Suudi Arabistan, Suriye Zirvesi’ne neden katılmadı?
Gözlemciler, Suudi Arabistan'ın İran'ı tehdit olarak görmeye devam ettiğini, Suriye konusundaki diyalog çerçevesinde bile çıkarlarının zedeleneceği yönünde bir algının oluştuğunu belirtiyor. Körfez ülkelerinin, Krallığa baskı yapma ihtimali de ayrıca konuşuluyor. Suudi Arabistan yönetiminin, Esed rejiminin yıkılmasından sonraki süreçte de İran'ın bu ülkedeki etkisinin devam etmesi ve Suriye konusundaki kararlara ortak olma istediğinde bulunma ihtimalinden tedirgin olduğu da bir başka varsayım.
20-09-2012
Ortadoğu'da bir ilk gerçekleşti. Türkiye, Mısır ve İran gibi bölgenin önemli ülkeleri, aile içi bir sorunu kendi aralarında çözebilmek için bir araya geldi.

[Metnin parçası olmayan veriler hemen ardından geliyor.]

(** X8: no post ever leaves the listing: a post that the listing of a
    table shows is shown by the listing of every table that a sequence
    of requests leads to. *)
Theorem listed_post_stays_listed
    (request : HttpRequest) (now : Z) (calls : list (Z * Call))
    (s : Store) (posts : list BlogPost) (p : BlogPost)
    (Hlist :
       fst (handle validate now (CallList request) s) =
         TemplateResponse request "blog/index.html"
           [("posts"%string, Posts posts)])
    (Hshown : In p posts) :
  exists posts',
    fst (handle validate now (CallList request) (run validate calls s)) =
      TemplateResponse request "blog/index.html"
        [("posts"%string, Posts posts')] /\
    In p posts'.
Proof.
  exists (order_by_created_at_desc (run validate calls s)).
  split; [reflexivity|].
  unfold handle, get_response in Hlist. rewrite post_list_run in Hlist.
  simpl in Hlist. inversion Hlist; subst.
  eapply Permutation_in; [apply Permutation_sym, order_by_perm|].
  destruct (run_extends validate calls s) as [new E].
  rewrite E. apply in_or_app. left.
  eapply Permutation_in; [apply order_by_perm | exact Hshown].
Qed.

End Compositions.

(** ** The compositions on the sample data *)

Lemma sample_store_older_than_400 :
  forall q, In q sample_store -> created_at q < 400.
Proof.
  intros q [<-|[<-|[<-|[]]]]; simpl; lia.
Defined.

Lemma sample_store_created_at_distinct :
  NoDup (map created_at sample_store).
Proof.
  unfold sample_store. simpl.
  repeat constructor; simpl; intros H;
    repeat (destruct H as [H|H]; [discriminate H|]); exact H.
Defined.

Lemma create_then_detail_shows_new_post_witness :
  method sample_post_valid = "POST"%string /\
  fst (is_valid validate_title
         (new_BlogPostForm (Some (POST sample_post_valid)))) = true /\
  pk_unique sample_store /\
  exists post,
    handle validate_title 400 (CallCreate sample_post_valid) sample_store =
      (HttpResponseRedirect "blog:post_detail" (pk post),
       sample_store ++ [post]) /\
    handle validate_title 401 (CallDetail sample_get (pk post))
      (sample_store ++ [post]) =
      (TemplateResponse sample_get "blog/detail.html"
         [("post"%string, Post post)], sample_store ++ [post]).
Proof.
  split; [reflexivity|]. split; [reflexivity|].
  split; [exact sample_store_pk_unique|].
  destruct (create_then_detail_shows_new_post validate_title
              sample_post_valid sample_get 400 401 sample_store
              eq_refl eq_refl sample_store_pk_unique)
    as (post & Hc & _ & Hd & _).
  exists post. split; [exact Hc | exact Hd].
Defined.

Lemma post_detail_stable_under_requests_witness :
  pk_unique sample_store /\
  In (mkBlogPost 2 300 [("title", "second"%string)]) sample_store /\
  fst (handle validate_title 500 (CallDetail sample_get 2)
         (run validate_title
            [(400, CallCreate sample_post_valid);
             (401, CallCreate sample_post_invalid);
             (402, CallList sample_get)] sample_store)) =
    TemplateResponse sample_get "blog/detail.html"
      [("post"%string, Post (mkBlogPost 2 300 [("title", "second"%string)]))].
Proof.
  assert (Hin : In (mkBlogPost 2 300 [("title", "second"%string)])
                  sample_store).
  { right. left. reflexivity. }
  split; [exact sample_store_pk_unique|]. split; [exact Hin|].
  exact (f_equal fst
           (post_detail_stable_under_requests validate_title sample_get 500
              _ sample_store _ sample_store_pk_unique Hin)).
Defined.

Bazı gözlemcilerce zirve, yıllardan bire dillendirilen Türkiye-İran-Mısır veya Türk-Arap-Acem üçgeni hayalinin ilk adımı olarak algılandı.

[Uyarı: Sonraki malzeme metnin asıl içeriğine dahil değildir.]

Lemma checkInput_failure_store E txHash txHeight txIn total (s s' : Store) r :
  checkInput E txHash txHeight txIn total s = (r, s') ->
  (forall t, r <> Ok t) -> s' = s.
Proof.
  unfold checkInput. intros Hrun Hfail.
  repeat case_match; simplify_eq; try done. by destruct (Hfail (wrap64 (total + Value t0))).
Qed.

Lemma checkInputs_isSpent E txHash txHeight ins total (s s' : Store) r :
  checkInputs E txHash txHeight ins total s = (r, s') ->
  (forall o, isSpent s' o -> isSpent s o \/ o ∈ map PreviousOutpoint ins) /\
  (forall t, r = Ok t -> forall o, o ∈ map PreviousOutpoint ins -> isSpent s' o).
Proof.
  revert total s. induction ins as [| txIn rest IH]; intros total s; simpl.
  - intros [= <- <-]. split; [by left |]. intros ? _ o Ho. by apply elem_of_nil in Ho.
  - unfold sbind.
    destruct (checkInput E txHash txHeight txIn total s) as [[t0 | e |] s1] eqn:Hstep.
    + intros Hrest. pose proof (checkInputs_extends _ _ _ _ _ _ _ _ Hrest) as Hext.
      apply IH in Hrest as [Honly Hall].
      pose proof (checkInput_isSpent _ _ _ _ _ _ _ _ Hstep) as Hstep'. split.
      * intros o Ho. apply Honly in Ho as [Ho | Ho].
        -- apply Hstep' in Ho as [Ho | ->]; [by left | right; apply list_elem_of_here].
        -- right. by apply list_elem_of_further.
      * intros t -> o Ho. apply elem_of_cons in Ho as [-> | Ho]; [| by eapply Hall].
        assert (isSpent s1 (PreviousOutpoint txIn)) as (d & Hd & Hbit)
          by (apply Hstep'; by right).
        by apply (store_extends_monotone _ _ Hext _ d).
    + intros [= <- <-]. apply checkInput_failure_store in Hstep as ->; [| done].
      split; [by left | done].
    + intros [= <- <-]. apply checkInput_failure_store in Hstep as ->; [| done].
      split; [by left | done].
Qed.

(** X3.  Whatever its outcome, [checkTransactionInputs] marks as spent only
    outpoints that the transaction refers to (and none for a coinbase); when
    it succeeds on a transaction that is not a coinbase, every outpoint the
    transaction refers to is marked. *)
Theorem checkTransactionInputs_marks (E : Env) (msgTx : MsgTx) (txHeight : Z)
    (s s' : Store) (r : result Z) :
  checkTransactionInputs E msgTx txHeight s = (r, s') ->
  (forall o, isSpent s' o ->
     isSpent s o \/
     (isCoinBase msgTx = false /\ o ∈ map PreviousOutpoint (tx_TxIn msgTx))) /\
  (forall fee, r = Ok fee -> isCoinBase msgTx = false ->
     forall o, o ∈ map PreviousOutpoint (tx_TxIn msgTx) -> isSpent s' o).
Proof.
  unfold checkTransactionInputs. destruct (isCoinBase msgTx).
  { intros [= <- <-]. split; [by left | done]. }
  unfold sbind, lift. destruct (TxSha E msgTx) as [txHash | e |];
    try (intros [= <- <-]; split; [by left | done]).
  destruct (checkInputs E txHash txHeight (tx_TxIn msgTx) 0 s) as [[t | e |] s1] eqn:Hloop;
    apply checkInputs_isSpent in Hloop as [Honly Hall].
  - destruct (_ <? _); intros [= <- <-].
    + split; [| done]. intros o Ho. apply Honly in Ho as [|]; [by left | by right].
    + split.
      * intros o Ho. apply Honly in Ho as [|]; [by left | by right].
      * intros fee _ _ o Ho. by eapply Hall.
  - intros [= <- <-]. split; [| done].
    intros o Ho. apply Honly in Ho as [|]; [by left | by right].
  - intros [= <- <-]. split; [| done].
    intros o Ho. apply Honly in Ho as [|]; [by left | by right].
Qed.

Mısır'ın çiçeği burnunda Cumhurbaşkanı Muhammed Mursi'nin Suriye'deki akan kanı durdurmak için Türkiye, Suudi Arabistan ve İran gibi bölgenin üç baskın ülkesine yapmış olduğu "Suriye zirevesi" çağrısı, genel olarak halklar ve yönetimler nezdinde kabul gördü.
İran ile iyi ilişkiler kurulmasına şiddetle karşı çıkan Mübarek rejimi çizgisine yakın duran entelektüeller bile bu inisiyatifi, Mısır'ın bölgedeki aktif rolünü tekrar üstlenmesi adına önemli bir adım olarak algıladı ve destekledi.

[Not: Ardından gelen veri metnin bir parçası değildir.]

Lemma components_updateComponentAt (i : nat) (f : ValueTree -> ValueTree) (tree : ValueTree) :
  components (updateComponentAt i f tree) = alter f i (components tree).
Proof.
  unfold components, getComponentGroup, getChildWithName, updateComponentAt,
    updateComponentGroup, setChildren.
  cbn [vtChildren]. rewrite find_alterFirst by done.
  by destruct (List.find _ (vtChildren tree)).
Qed.

Lemma boundsAt_updateComponentAt (tree : ValueTree) (i j : nat) (value : string) :
  is_Some (components tree !! i) ->
  boundsAt (updateComponentAt i (setProperty compBoundsProperty value) tree) j
  = if decide (i = j) then Some value else boundsAt tree j.
Proof.
  intros [v Hv]. unfold boundsAt. rewrite components_updateComponentAt.
  case_decide as Hij.
  - subst j. rewrite list_lookup_alter_eq, Hv. cbn.
    unfold getProperty, setProperty. cbn [vtProperties]. by rewrite lookup_insert_eq.
  - by rewrite list_lookup_alter_ne.
Qed.

(** ** The serialized form reads back *)

Lemma append_assoc (a b c : string) : (a +:+ b) +:+ c = a +:+ (b +:+ c).
Proof.
  induction a as [|x a IH]; [reflexivity |].
  change (String x ((a +:+ b) +:+ c) = String x (a +:+ (b +:+ c))). by rewrite IH.
Qed.

Lemma length_append (a b : string) :
  String.length (a +:+ b) = (String.length a + String.length b)%nat.
Proof.
  induction a as [|c a IH]; [done |].
  change (String c a +:+ b) with (String c (a +:+ b)). cbn [String.length]. by rewrite IH.
Qed.

Lemma stripPrefix_app (p s : string) : stripPrefix p (p +:+ s) = Some s.
Proof.
  induction p as [|c p IH]; [done |].
  change (String c p +:+ s) with (String c (p +:+ s)). cbn [stripPrefix].
  by rewrite decide_True.
Qed.

Lemma nameChar_facts (c : ascii) :
  containsChar xmlNameChars c = true ->
  Ascii.is_space c = false /\ c <> "/"%char /\ c <> ">"%char /\ c <> "<"%char
  /\ c <> "="%char.
Proof.
  destruct c as [[|] [|] [|] [|] [|] [|] [|] [|]]; vm_compute; intros H;
    try discriminate H; repeat split; discriminate.
Qed.

Lemma skipWhitespace_spaces (n : nat) (s : string) :
  skipWhitespace (spaces n +:+ s) = skipWhitespace s.
Proof. induction n as [|n IH]; [done |]. exact IH. Qed.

Ancak, Mısır'ın henüz ekonomik ve siyasi olarak böyle bir rolü üstlenebilecek güçte olmadığını, devrimden sonra Askeri Konsey tarafından yaklaşık bir buçuk yıl yönetilen ülkenin, Suriye gibi uluslararası aktörlerin müdahil olduğu girift bir sorunu çözme inisiyatifine hazır olmadığını düşünenler de var.
İran'ın ise, bölgede önemli bir aktör ülke olma yönündeki hedefi doğrultusunda hareket ettiği söyleniyor. Arap ülkelerinin kalbi kabul edilen Suriye'deki çıkarlarını garanti altına alabilmek için manevra yapan İran yönetiminin, Baas rejiminden sonra da Suriye'de kendi bağlantılarının bulunduğu güçleri iktidara yakın tutmayı hedeflediği, bu nedenle Suriye Zirvesi'ne katılmayı kabul ettiği belirtiliyor.
Hazırlık toplantısına katılmasına rağmen, Suud Krallığı son anda aldığı bir kararla, Suriye Zirvesi'ne katılmayacaklarını açıkladı. Gerekçe ise; "Suud dışişlerindeki aşırı yoğunluk!" olarak duyuruldu. Bu tutum, 25 Ocak Tahrir Devrimi'nden sonra her ne kadar Mısır yönetimi ile iyi ilişkiler geliştirme yönünde önemli adımlar atmış olsa bile, Suudi yönetiminin, "Yeni Mısır" konusundaki endişelerinin devam ettiği şeklinde yorumlandı.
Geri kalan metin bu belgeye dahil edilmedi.